Bonne pour les papilles, moins pour l’organisme. La viande rouge favorise la formation de divers cancers, de nombreux travaux l’ont déjà montré. Une étude parue dans PNAS, la revue de l'Académie américaine des sciences, explique l’origine de cette association : un sucre présent dans la viande de porc, d’agneau et de boeuf, contre lequel le corps humain produit des anticorps.
La piste inflammatoire
Les viandes rouges sont connues pour augmenter le risque cardiovasculaire, mais aussi celui de certains cancers (sein, prostate, poumon, côlon…). Pour expliquer ce lien, une piste sérieuse se dessine : la protéine Neu5Gc, produite naturellement par les mammifères. L’être humain, lui, génère des anticorps contre ce sucre animal qui passe dans le sang et est distribué aux différents tissus de l’organisme.

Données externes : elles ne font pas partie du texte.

Lemma subpath_filter_sublist (rootPath : option jsstring) (files : list jsstring) :
  subpath_filter rootPath files `sublist_of` files.
Proof.
  unfold subpath_filter. destruct rootPath as [rp|]; [|reflexivity].
  destruct (truthy rp && negb (len rp =? 0)); [|reflexivity].
  rewrite List.map_id. apply filter_sublist.
Qed.

(** ** C8 *)

(** C8.  Of a tree listing, the paths kept by lines 64-69 are those of
    the entries of type ["blob"] and of no other entry; with a non-empty
    sub-path they are exactly the blob paths that start with the
    sub-path made to end in ["/"]; and they come in the order of the
    tree listing: the blob paths and their selection by the sub-path are
    order-preserving selections of the paths of the listing. *)
Theorem blob_and_subpath_filter (t : TreeResp) :
  (forall p, p ∈ blob_paths t <->
     exists e, e ∈ tree t /\ entry_type e = js "blob" /\ entry_path e = p) /\
  (forall rootPath, rootPath <> [] ->
     last (with_trailing_slash rootPath) = Some SLASH /\
     subpath_filter (Some rootPath) (blob_paths t) =
       List.filter (fun p => bool_decide (with_trailing_slash rootPath `prefix_of` p))
         (blob_paths t) /\
     (forall p, p ∈ subpath_filter (Some rootPath) (blob_paths t) <->
        p ∈ blob_paths t /\ with_trailing_slash rootPath `prefix_of` p)) /\
  blob_paths t `sublist_of` List.map entry_path (tree t) /\
  (forall rootPath,
     subpath_filter rootPath (blob_paths t) `sublist_of` List.map entry_path (tree t)).
Proof.
  assert (Hblob : blob_paths t `sublist_of` List.map entry_path (tree t))
    by apply map_sublist, filter_sublist.
  split; [apply blob_paths_spec|]. split; [|split; [exact Hblob|]].
  - intros rootPath Hne. split; [apply with_trailing_slash_last|].
    split; [by apply subpath_filter_nonempty|].
    intros p. rewrite subpath_filter_nonempty by assumption.
    rewrite !list_elem_of_In, filter_In, bool_decide_eq_true. reflexivity.
  - intros rootPath. etransitivity; [apply subpath_filter_sublist | exact Hblob].
Qed.

Section Route.
Context `{Platform}.

(** The reference of an address of host [github.com] with at least two
    path segments, in terms of the segments. *)
Lemma parseGitHubUrl_parts url u (owner repo : jsstring) rest :
  URL_new url = Ok u ->
  hostname u = js "github.com" ->
  segments (pathname u) = owner :: repo :: rest ->
  parseGitHubUrl url =
    if is_tree_or_blob ((owner :: repo :: rest) !! 2%nat)
    then Ok {| owner := owner; repo := repo; ref := (owner :: repo :: rest) !! 3%nat;
               path := Some (join (js "/") (drop 4 (owner :: repo :: rest))) |}
    else Ok {| owner := owner; repo := repo; ref := None; path := None |}.
Proof.
  intros Hurl Hhost Hparts.
  unfold parseGitHubUrl, parseGitHubUrl_try. rewrite Hurl, Hhost, string_eqb_refl.
  cbn [negb]. rewrite slice_from by lia. change (Z.to_nat 4) with 4%nat.
  rewrite Hparts.
  by destruct (is_tree_or_blob ((owner :: repo :: rest) !! 2%nat)).
Qed.

(** ** C4 *)

(** C4.  Let [url] parse as a URL of host [github.com] whose path has
    the non-empty segments [parts], at least two of them: [owner],
    [repo], and what follows.  If the third segment is neither
    ["tree"] nor ["blob"], or there is none, the parser returns
    [owner] and [repo] without [ref] and [path].  If it is ["tree"] or
    ["blob"], the parser returns the fourth segment as [ref] and the
    segments after it, joined by ["/"], as [path]; so for the segments
    [owner], [repo], ["tree"], [r], [a], [b] it returns [ref = r] and
    [path = a/b]. *)
Theorem parseGitHubUrl_reference url u (owner repo : jsstring) rest :
  URL_new url = Ok u ->
  hostname u = js "github.com" ->
  segments (pathname u) = owner :: repo :: rest ->
  let parts := segments (pathname u) in
  (parts !! 2%nat <> Some (js "tree") -> parts !! 2%nat <> Some (js "blob") ->
     parseGitHubUrl url =
       Ok {| owner := owner; repo := repo; ref := None; path := None |}) /\
  (parts !! 2%nat = Some (js "tree") \/ parts !! 2%nat = Some (js "blob") ->
     parseGitHubUrl url =
       Ok {| owner := owner; repo := repo; ref := parts !! 3%nat;
             path := Some (join (js "/") (drop 4 parts)) |}) /\
  (forall r a b, rest = [js "tree"; r; a; b] ->
     parseGitHubUrl url =
       Ok {| owner := owner; repo := repo; ref := Some r;
             path := Some (a ++ js "/" ++ b) |}).
Proof.
  intros Hurl Hhost Hparts parts.
  pose proof (parseGitHubUrl_parts url u owner repo rest Hurl Hhost Hparts) as Hparse.
  unfold parts. rewrite Hparts.
  repeat split.
  - intros Ht Hb. rewrite Hparse.
    destruct (is_tree_or_blob ((owner :: repo :: rest) !! 2%nat)) eqn:E; [|reflexivity].
    apply is_tree_or_blob_spec in E as [?|?]; contradiction.
  - intros Htb. rewrite Hparse.
    by apply is_tree_or_blob_spec in Htb as ->.
  - intros r a b ->. rewrite Hparse. reflexivity.
Qed.

(** ** The route, run in a world *)

Lemma message_or_truthy (message fallback : jsstring) :
  fallback <> [] -> message_or message fallback <> [].
Proof. unfold message_or. by destruct message. Qed.

Lemma message_or_idem (message fallback fallback' : jsstring) :
  fallback <> [] ->
  message_or (message_or message fallback) fallback' = message_or message fallback.
Proof. unfold message_or. destruct message; [by destruct fallback | reflexivity]. Qed.

(** What [parseGitHubUrl] throws is never the empty message. *)
Lemma parseGitHubUrl_message url message :
  parseGitHubUrl url = Throw message ->
  exists m, message = message_or m (js "Invalid URL").
Proof.
  unfold parseGitHubUrl. destruct (parseGitHubUrl_try url); [discriminate|].
  intros [= <-]. eauto.
Qed.
(** Min-max normalization as the specification gives it: unchanged when
    the greatest and least entries coincide, [(x - min) / (max - min)]
    otherwise; undefined on an array without entries. *)
Definition spec_normalize (M : ndarray) : option ndarray :=
  match mat_min M, mat_max M with
  | Ok mn, Ok mx =>
      Some (if decide (mx = mn) then M
            else mat_map (λ x, (x - mn) / (mx - mn))%Qc M)
  | _, _ => None
  end.

(** Entry-wise sum. *)
Definition mat_plus (a b : ndarray) : ndarray :=
  zip_with (zip_with Qcplus) a b.

(** [normalize (0.6 · C' + 0.4 · (M' · M'ᵗ))] with [C'] and [M'] the
    normalized content-similarity and category-indicator matrices. *)
Definition spec_HybridSimilarity (ContentSimilarity CategoryMatch : ndarray)
    : option ndarray :=
  C' ← spec_normalize ContentSimilarity ;
  M' ← spec_normalize CategoryMatch ;
  spec_normalize
    (mat_plus (mat_scale (Q2Qc (6 # 10)) C')
              (mat_scale (Q2Qc (4 # 10)) (dot M' (transpose M')))).

(** The vocabulary as the specification words it: the sorted set of the trimmed,
    lowercased tokens of every [Category] field. *)
Definition spec_CategoryVocabulary (categories : list string) : list string :=
  sorted_set (categories ≫= λ c, lower <$> (strip <$> split_comma c)).

(** Apply [f] to the last element of a list. *)
Fixpoint map_last {A} (f : A → A) (l : list A) : list A :=
  match l with
  | [] => []
  | [x] => [f x]
  | x :: l' => x :: map_last f l'
  end.

(** The ranking step shared by the three modes: score the rows [rows]
    against [query], keep the positive scores, sort, keep ten. *)
Definition ranking (query : pyval) (rows : list Destination)
    : list Recommendation :=
  take 10 (sort_reverse (scored_candidates query rows)).

(** Every entry of [M] lies between 0 and 1. *)
Definition in_unit_interval (M : ndarray) : Prop :=
  Forall (Forall (λ x, 0 ≤ x ∧ x ≤ 1)%Qc) M.

(** Every entry of [M] is 0 or 1. *)
Definition is_zero_one (M : ndarray) : Prop :=
  Forall (Forall (λ x, x = 0 ∨ x = 1)%Qc) M.

(** Entry [(i, j)] of an array, when it has one. *)
Definition entry (M : ndarray) (i j : nat) : option Qc := M !! i ≫= (.!! j).

(** [M] equals its transpose: entry [(i, j)] exists exactly when entry
    [(j, i)] does, and they are equal. *)
Definition is_symmetric (M : ndarray) : Prop :=
  ∀ i j, entry M i j = entry M j i.





(** ** Scenario data *)

(** The catalog of the specification's scenarios, and two users. *)
Definition scenario_destination (name category : string) (popularity : Qc)
    : Destination :=
  {| dest_Name := PyStr name; dest_District := PyStr "North";
     dest_State := PyStr "Goa"; dest_Category := PyStr category;
     dest_BestTimeToVisit := PyStr "Nov-Feb";
     dest_PopularityScore := popularity |}.

Definition scenario_catalog : list Destination :=
  [ scenario_destination "A" "Beach,Adventure" (Q2Qc (9 # 10));
    scenario_destination "B" "Beach,Culture" (Q2Qc (5 # 10));
    scenario_destination "C" "Culture" (Q2Qc (8 # 10)) ].

Definition scenario_users : list User :=
  [ mkUser (PyInt 1) (PyStr "Asha") (PyStr "F") (PyStr "Pune")
           (PyStr "Beach, Culture") (CountNumber 2) (CountNumber 0);
    mkUser (PyInt 2) (PyStr "Ravi") (PyStr "M") (PyStr "Delhi") PyNaN
           (CountNumber 1) CountBlank ].

(** A small run of the builder: two destinations and their cosine
    similarities. *)
Definition scenario_categories : list pyval :=
  [PyStr "Beach, Adventure"; PyStr "beach,Culture"].

Definition scenario_cosine : ndarray :=
  [[1; Q2Qc (1 # 4)]; [Q2Qc (1 # 4); 1]]%Qc.
(** The function given to [reduce] (lines 86-88). *)
Definition nearer (freq prev curr : num) : num :=
  if SFltb (distance freq curr) (distance freq prev) then curr else prev.

(** [array.reduce(f)] without an initial value: the first element starts
    the accumulation, and an empty array is a [TypeError] ([None]). *)
Definition reduce {A : Type} (f : A → A → A) (array : list A) : option A :=
  match array with
  | [] => None
  | first :: rest => Some (foldl f first rest)
  end.

(** [snapToNearestNote] (lines 85-89). *)
Definition snapToNearestNote (freq : num) : option num :=
  reduce (nearer freq) PENTATONIC_SCALE.

(** [array.indexOf(x)]: the first index whose element is strictly equal to
    [x], or -1. *)
Definition indexOf (array : list num) (x : num) : Z :=
  match list_find (λ y, SFeqb y x = true) array with
  | Some (i, _) => Z.of_nat i
  | None => (-1)%Z
  end.

(** The note names of line 92. *)
Definition noteNames : list string := ["C"; "D"; "E"; "G"; "A"].

(** [array[k]] for an array of strings, inside a template literal. *)
Definition template_element (array : list string) (k : Num.int) : string :=
  match k with
  | Some z => if (z <? 0)%Z then "undefined" else default "undefined" (array !! Z.to_nat z)
  | None => "undefined"
  end.

(** An integer-valued number inside a template literal. *)
Definition template_int (k : Num.int) : string :=
  match k with
  | Some z => pretty z
  | None => "NaN"
  end.

(** The name of a note of the scale (lines 92-95). *)
Definition noteName (note : num) : string :=
  let index := indexOf PENTATONIC_SCALE note in
  let octave :=
    (λ z, (z + 4)%Z) <$> Num.floor (Num.div (Num.of_Z index) (Num.of_Z 5)) in
  template_element noteNames (Num.rem (Some index) 5) +:+ template_int octave.

(** [getNoteNameFromFrequency] (lines 91-96): [None] if snapping fails. *)
Definition getNoteNameFromFrequency (freq : num) : option string :=
  noteName <$> snapToNearestNote freq.

(** The fifteen names a note can get. *)
Definition note_names : list string :=
  ["C4"; "D4"; "E4"; "G4"; "A4"; "C5"; "D5"; "E5"; "G5"; "A5";
   "C6"; "D6"; "E6"; "G6"; "A6"].
Lemma decode_encode (data : string) :
  GoBase64.decode (base64Encode data) = Some data.
Proof.
  induction data as [| d0 | d0 d1 | d0 d1 d2 rest IH] using by_three.
  - reflexivity.
  - cbn [base64Encode]. pose proof (N_of_ascii_lt d0) as H0.
    rewrite shiftl_16, shiftr_18, shiftr_12, land_63.
    set (n := (N_of_ascii d0 * 65536)%N).
    destruct (alphabet (n / 262144)) as (Hv1 & _); [subst n; by_division |].
    destruct (alphabet ((n / 4096) mod 64)) as (Hv2 & _); [by_division |].
    change "==" with (String "="%char (String "="%char "")).
    rewrite decode_quantum, Hv1, Hv2. cbn [mbind option_bind].
    rewrite !decide_True by done. do 2 f_equal.
    apply byte_of_ascii. subst n. by_division.
  - cbn [base64Encode]. pose proof (N_of_ascii_lt d0) as H0.
    pose proof (N_of_ascii_lt d1) as H1.
    rewrite pack2, shiftr_18, shiftr_12, shiftr_6, !land_63.
    set (n := (N_of_ascii d0 * 65536 + N_of_ascii d1 * 256)%N).
    destruct (alphabet (n / 262144)) as (Hv1 & _); [subst n; by_division |].
    destruct (alphabet ((n / 4096) mod 64)) as (Hv2 & _); [by_division |].
    destruct (alphabet ((n / 64) mod 64)) as (Hv3 & Hp3 & _); [by_division |].
    change "=" with (String "="%char "").
    rewrite decode_quantum, Hv1, Hv2. cbn [mbind option_bind].
    rewrite decide_True by done. rewrite decide_False by done.
    rewrite Hv3. cbn [mbind option_bind]. cbn zeta.
    f_equal. f_equal; [| f_equal]; apply byte_of_ascii; subst n; by_division.
  - cbn [base64Encode]. pose proof (N_of_ascii_lt d0) as H0.
    pose proof (N_of_ascii_lt d1) as H1. pose proof (N_of_ascii_lt d2) as H2.
    rewrite pack3, shiftr_18, shiftr_12, shiftr_6, !land_63.
    set (n := (N_of_ascii d0 * 65536 + N_of_ascii d1 * 256 + N_of_ascii d2)%N).
    destruct (alphabet (n / 262144)) as (Hv1 & _); [subst n; by_division |].
    destruct (alphabet ((n / 4096) mod 64)) as (Hv2 & _); [by_division |].
    destruct (alphabet ((n / 64) mod 64)) as (Hv3 & _); [by_division |].
    destruct (alphabet (n mod 64)) as (Hv4 & Hp4 & _); [by_division |].
    rewrite decode_quantum, Hv1, Hv2. cbn [mbind option_bind].
    rewrite decide_False by done.
    rewrite Hv3, Hv4, IH. cbn [mbind option_bind]. cbn zeta.
    f_equal. f_equal; [| f_equal; [| f_equal]];
      apply byte_of_ascii; subst n; by_division.
Qed.
Lemma existsb_true {A} (f : A -> bool) l :
  existsb f l = true <-> (exists x, x ∈ l /\ f x = true).
Proof.
  rewrite existsb_exists. split; intros (x & Hx & Hf); exists x;
    by rewrite ?list_elem_of_In in *.
Qed.

Lemma forallb_true {A} (f : A -> bool) l :
  forallb f l = true <-> (forall x, x ∈ l -> f x = true).
Proof.
  rewrite forallb_forall. split; intros H x Hx; apply H; by apply list_elem_of_In.
Qed.

Lemma find_some_iff {A} (f : A -> bool) l x :
  List.find f l = Some x -> x ∈ l /\ f x = true.
Proof. intros H%find_some. by rewrite list_elem_of_In. Qed.

Lemma find_none_iff {A} (f : A -> bool) l :
  List.find f l = None <-> existsb f l = false.
Proof.
  induction l as [|a l IH]; simpl; [done|].
  destruct (f a); simpl; [by split|done].
Qed.

Lemma elem_of_map {A B} (f : A -> B) l y :
  y ∈ map f l <-> exists x, y = f x /\ x ∈ l.
Proof.
  rewrite list_elem_of_In, in_map_iff.
  split; intros (x & H1 & H2); exists x; (split; [done|by apply list_elem_of_In]).
Qed.

Lemma elem_of_map_2 {A B} (f : A -> B) l x : x ∈ l -> f x ∈ map f l.
Proof. intros H. apply elem_of_map. eauto. Qed.

Lemma elem_of_concat_map {A B} (f : A -> list B) l y :
  y ∈ concat (map f l) <-> exists x, x ∈ l /\ y ∈ f x.
Proof.
  induction l as [|a l IH]; simpl.
  - rewrite elem_of_nil. split; [done|]. intros (x & Hx & _). by apply elem_of_nil in Hx.
  - rewrite elem_of_app, IH. setoid_rewrite elem_of_cons. naive_solver.
Qed.

Lemma elem_of_bfilter {A} (f : A -> bool) l x :
  x ∈ List.filter f l <-> x ∈ l /\ f x = true.
Proof. by rewrite !list_elem_of_In, filter_In. Qed.

(** ** [find_map], [position], [try_map] *)

Lemma find_map_app {A B} (f : A -> option B) l1 l2 :
  find_map f (l1 ++ l2) =
    match find_map f l1 with Some b => Some b | None => find_map f l2 end.
Proof. induction l1 as [|a l1 IH]; simpl; [done|]. by destruct (f a). Qed.

Lemma find_map_Some {A B} (f : A -> option B) l b :
  find_map f l = Some b -> exists a, a ∈ l /\ f a = Some b.
Proof.
  induction l as [|a l IH]; simpl; [done|].
  destruct (f a) eqn:E; intros H; [|destruct (IH H) as (x & ? & ?)]; eexists;
    split; [left| |right|]; try done; congruence.
Qed.

Lemma find_map_None {A B} (f : A -> option B) l :
  find_map f l = None <-> (forall a, a ∈ l -> f a = None).
Proof.
  induction l as [|a l IH]; simpl.
  - split; [intros _ x Hx; inversion Hx|done].
  - destruct (f a) eqn:E.
    + split; [done|intros H]. rewrite <-E. apply H. left.
    + rewrite IH. split; [intros H x [->|Hx]%elem_of_cons; auto|].
      intros H x Hx. apply H. by right.
Qed.

Lemma position_Some {A} (f : A -> bool) l i :
  position f l = Some i -> exists x, l !! i = Some x /\ f x = true.
Proof.
  revert i. induction l as [|a l IH]; simpl; intros i H; [done|].
  destruct (f a) eqn:E; [simplify_eq; by exists a|].
  destruct (position f l) as [j|]; simplify_eq/=. by apply IH.
Qed.

Lemma position_lt {A} (f : A -> bool) l i : position f l = Some i -> i < length l.
Proof. intros (x & H & _)%position_Some. by apply lookup_lt_Some in H. Qed.

Lemma position_None {A} (f : A -> bool) l :
  position f l = None <-> (forall x, x ∈ l -> f x = false).
Proof.
  induction l as [|a l IH]; simpl.
  - split; [intros _ x Hx; inversion Hx|done].
  - destruct (f a) eqn:E.
    + split; [done|]. intros H. rewrite (H a) in E; [done|left].
    + rewrite fmap_None, IH. split; [intros H x [->|Hx]%elem_of_cons; auto|].
      intros H x Hx. apply H. by right.
Qed.

Lemma try_map_Ok {A B E} (f : A -> result B E) l ys :
  try_map f l = Ok ys <-> Forall2 (fun x y => f x = Ok y) l ys.
Proof.
  revert ys. induction l as [|x l IH]; simpl; intros ys.
  - split; [intros [= <-]; constructor|by inversion 1].
  - split.
    + intros H. unbind H. simplify_eq. constructor; [done|by apply IH].
    + intros H. inv H. rewrite H2. apply IH in H4. by rewrite H4.
Qed.

Lemma try_map_length {A B E} (f : A -> result B E) l ys :
  try_map f l = Ok ys -> length ys = length l.
Proof. intros H%try_map_Ok. symmetry. by eapply Forall2_length. Qed.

Afin d’établir un lien direct entre viandes rouges et cancer, l’équipe de l’université de Californie à San Francisco (Etats-Unis) a analysé le contenu des aliments les plus courants. Porc, agneau et boeuf sont riches en Neu5Gc, ce qui confirme que ce sont les principales sources de la protéine.
A partir de ces résultats, les chercheurs ont émis une hypothèse : manger de la viande rouge peut entraîner une inflammation, si le système immunitaire génère des anticorps contre cette molécule d’origine étrangère. Et l’inflammation chronique, on le sait, favorise la formation de tumeurs.
Cinq fois plus de tumeurs
La seconde étape de l’étude a été réalisée sur des souris. Un groupe a été modifié pour ne pas sécréter la protéine Neu5Gc, et produire des anticorps contre elle. L’autre n’a pas été manipulé. Les chercheurs ont fourni à tous les rongeurs des aliments contenant le sucre en cause. Chez les animaux du premier groupe, une inflammation survient. La formation de carcinomes au niveau du foie est multipliée par cinq chez ces rongeurs, et la protéine Neu5Gc s’accumule dans les tumeurs.
« Jusqu’ici, toutes les preuves associant Neu5Gc au cancer étaient circonstancielles ou indirectement prédites à partir de conditions expérimentales artificielles », commente Ajit Varki, principal chercheur. « C’est la première fois que nous montrons, de manière directe, que mimer la situation exacte de l’être humain (…) accroît les cancers spontanés chez la souris. » Des résultats équivalents peuvent difficilement être obtenus chez l’homme. Mais ces travaux peuvent avoir un impact sur d’autres maladies liées à l’inflammation et aux viandes rouges, comme l’athérosclérose ou le diabète de type 2.
Il ne s’agit toutefois pas de bannir la viande rouge de son alimentation : elle n’est pas à l’origine de cancers mais un facteur de risque. Une quantité modérée de ces aliments (500 g maximum par semaine) peut même être bénéfique. En revanche, la consommation de charcuterie et de viandes transformées est à limiter autant que possible.